Gute Vorbereitung ist die halbe Miete. Dieser altehrwürdige Satz stammt noch aus Zeiten, in denen Wunder spärlich erschienen. Da sagte man: ‘jetzt kann nur noch ein Wunder helfen’, wenn man nicht nur mit Rat, sondern total am Ende war.
Heute wundert man sich, wenn es sich nicht automatisch einstellt. Schließlich wurde doch vorbereitet, da kann man das rettende Wunder doch wohl erwarten. Oder? ODER???
Stellt sich die Frage, warum gute Vorbereitung in unseren modernen Zeiten alleine nicht mehr ausreicht. Sind wir zu schnell? Ist die Kommunikation ausreichend? Kommunizieren wir zu wenig / zu viel / zu falsch? Oder überfordern uns iPad / Smartphone / eMails / SMS / Notizen / Briefings?
Es drängt sich der Gedanke auf, wir könnten gar zu langsam sein, mit der Moderne nicht mehr Schritt halten, das Tempo nicht mehr mitgehen. Ist der Mensch vielleicht gar nicht auf dieses hohe Informationstempo eingerichtet? Sind wir letzten Endes ein Auslaufmodel, ersetzbar durch Bits & Bytes?
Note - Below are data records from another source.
Lemma collection_amounts_exact_witness :
  exact_amount (VNum 1000000000000000) = Some 1000000000000000
  /\ exact_amount (VBigInt 12345678901234567890) = Some 12345678901234567890
  /\ exists p r,
       calls (snd (snd (send plainFormat AcceptOffer
                          (Fixtures.offer (VNum 1000000000000000)
                             (VBigInt 12345678901234567890)
                             "v2-3.loan.fixed.collection")
                          (obj_collection_v2_3 (Fixtures.heapOf Fixtures.okHandle), []))))
       = [("acceptCollectionOffer",
           [VObj [("loanERC20Denomination", VStr "0x00000000");
                  ("loanPrincipalAmount", VStr "1000000000000000");
                  ("maximumRepaymentAmount", VStr "12345678901234567890");
                  ("nftCollateralContract", VStr "0x00000000");
                  ("nftCollateralId", VStr "42");
                  ("referrer", VStr zero_address);
                  ("loanDuration", VNum 604800);
                  ("loanAdminFeeInBasisPoints", VNum 500)];
            VObj [("signer", VStr "0x00000000"); ("nonce", VStr "314159265359");
                  ("expiry", VNum 1690548548);
                  ("signature",
                   VStr "0x000000000000000000000000000000000000000000000000000")];
            VObj [("revenueSharePartner", VStr zero_address);
                  ("referralFeeInBasisPoints", VNum 0)]])] /\
       Fixtures.sent_amounts
         (snd (snd (send plainFormat AcceptOffer
                      (Fixtures.offer (VNum 1000000000000000)
                         (VBigInt 12345678901234567890)
                         "v2-3.loan.fixed.collection")
                      (obj_collection_v2_3 (Fixtures.heapOf Fixtures.okHandle), []))))
       = [(VStr p, VStr r)] /\
       parse_digits p = Some 1000000000000000 /\
       parse_digits r = Some 12345678901234567890.
Proof.
  split; [reflexivity | split; [reflexivity |]].
  apply (collection_amounts_exact plainFormat
           (Fixtures.offer (VNum 1000000000000000) (VBigInt 12345678901234567890)
              "v2-3.loan.fixed.collection")
           (VNum 1000000000000000) (VBigInt 12345678901234567890)
           1000000000000000 12345678901234567890 _
           (obj_collection_v2_3 (Fixtures.heapOf Fixtures.okHandle))
           (fst (snd (send plainFormat AcceptOffer
                        (Fixtures.offer (VNum 1000000000000000)
                           (VBigInt 12345678901234567890)
                           "v2-3.loan.fixed.collection")
                        (obj_collection_v2_3 (Fixtures.heapOf Fixtures.okHandle), []))))
           []
           (snd (snd (send plainFormat AcceptOffer
                        (Fixtures.offer (VNum 1000000000000000)
                           (VBigInt 12345678901234567890)
                           "v2-3.loan.fixed.collection")
                        (obj_collection_v2_3 (Fixtures.heapOf Fixtures.okHandle), []))))
           (fst (send plainFormat AcceptOffer
                   (Fixtures.offer (VNum 1000000000000000)
                      (VBigInt 12345678901234567890)
                      "v2-3.loan.fixed.collection")
                   (obj_collection_v2_3 (Fixtures.heapOf Fixtures.okHandle), [])))
           (Fixtures.okHandle 3));
    reflexivity.
Defined.
Lemma scanBoostedToken_leaves (net : Network) (token : BoostedToken) :
  leaves (Forall from_boosted) (Forall from_boosted) (scanBoostedToken net token).
Proof.
  unfold scanBoostedToken.
  apply leaves_try_catch with (Q := Forall from_boosted); auto.
  - apply leaves_bind with (Q := Forall from_boosted);
      auto using leaves_fetch_json.
    intro tokenData. destruct (pairs tokenData) as [[|first rest]|];
      try apply leaves_ret.
    apply leaves_bind with (Q := Forall from_boosted); auto using leaves_deref.
    intro pair. apply leaves_push. intros l Hl.
    apply Forall_app. split; [assumption|]. now repeat constructor.
  - intro e. apply leaves_ret.
Qed.

Lemma scanTrendingPool_leaves (js : Js.Engine) (pool : option Pool) :
  leaves boosted_then_trending boosted_then_trending (scanTrendingPool js pool).
Proof.
  unfold scanTrendingPool.
  apply leaves_bind with (Q := boosted_then_trending); auto using leaves_deref.
  intro p.
  destruct (negb (tokenAddr p =? EmptyString)%string
            && (10 <? String.length (tokenAddr p))%nat);
    [|apply leaves_ret].
  apply leaves_bind with (Q := boosted_then_trending); auto using leaves_deref.
  intro attr. apply leaves_push. intros l Hl.
  now apply boosted_then_trending_push.
Qed.

Lemma scanTrending_leaves (net : Network) (maxResults : Z) :
  leaves boosted_then_trending boosted_then_trending (scanTrending net maxResults).
Proof.
  unfold scanTrending.
  apply leaves_try_catch with (Q := boosted_then_trending); auto.
  - apply leaves_bind with (Q := boosted_then_trending);
      auto using leaves_fetch_json.
    intro trendingData. apply leaves_for_of, scanTrendingPool_leaves.
  - intro e. apply leaves_ret.
Qed.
Kann sein. In irgendeinem schlimmen Worst-Case-Szenario. Möglicherweise aber auch nicht, wenn wir uns auf unsere Stärken besinnen und uns nicht von hirnloser Elektronik manipulieren lassen. Es besteht Hoffnung, auch wenn diese zuletzt stirbt.
PS: Dieser Artikel wurde nicht vorbereitet. Wundert euch also nicht!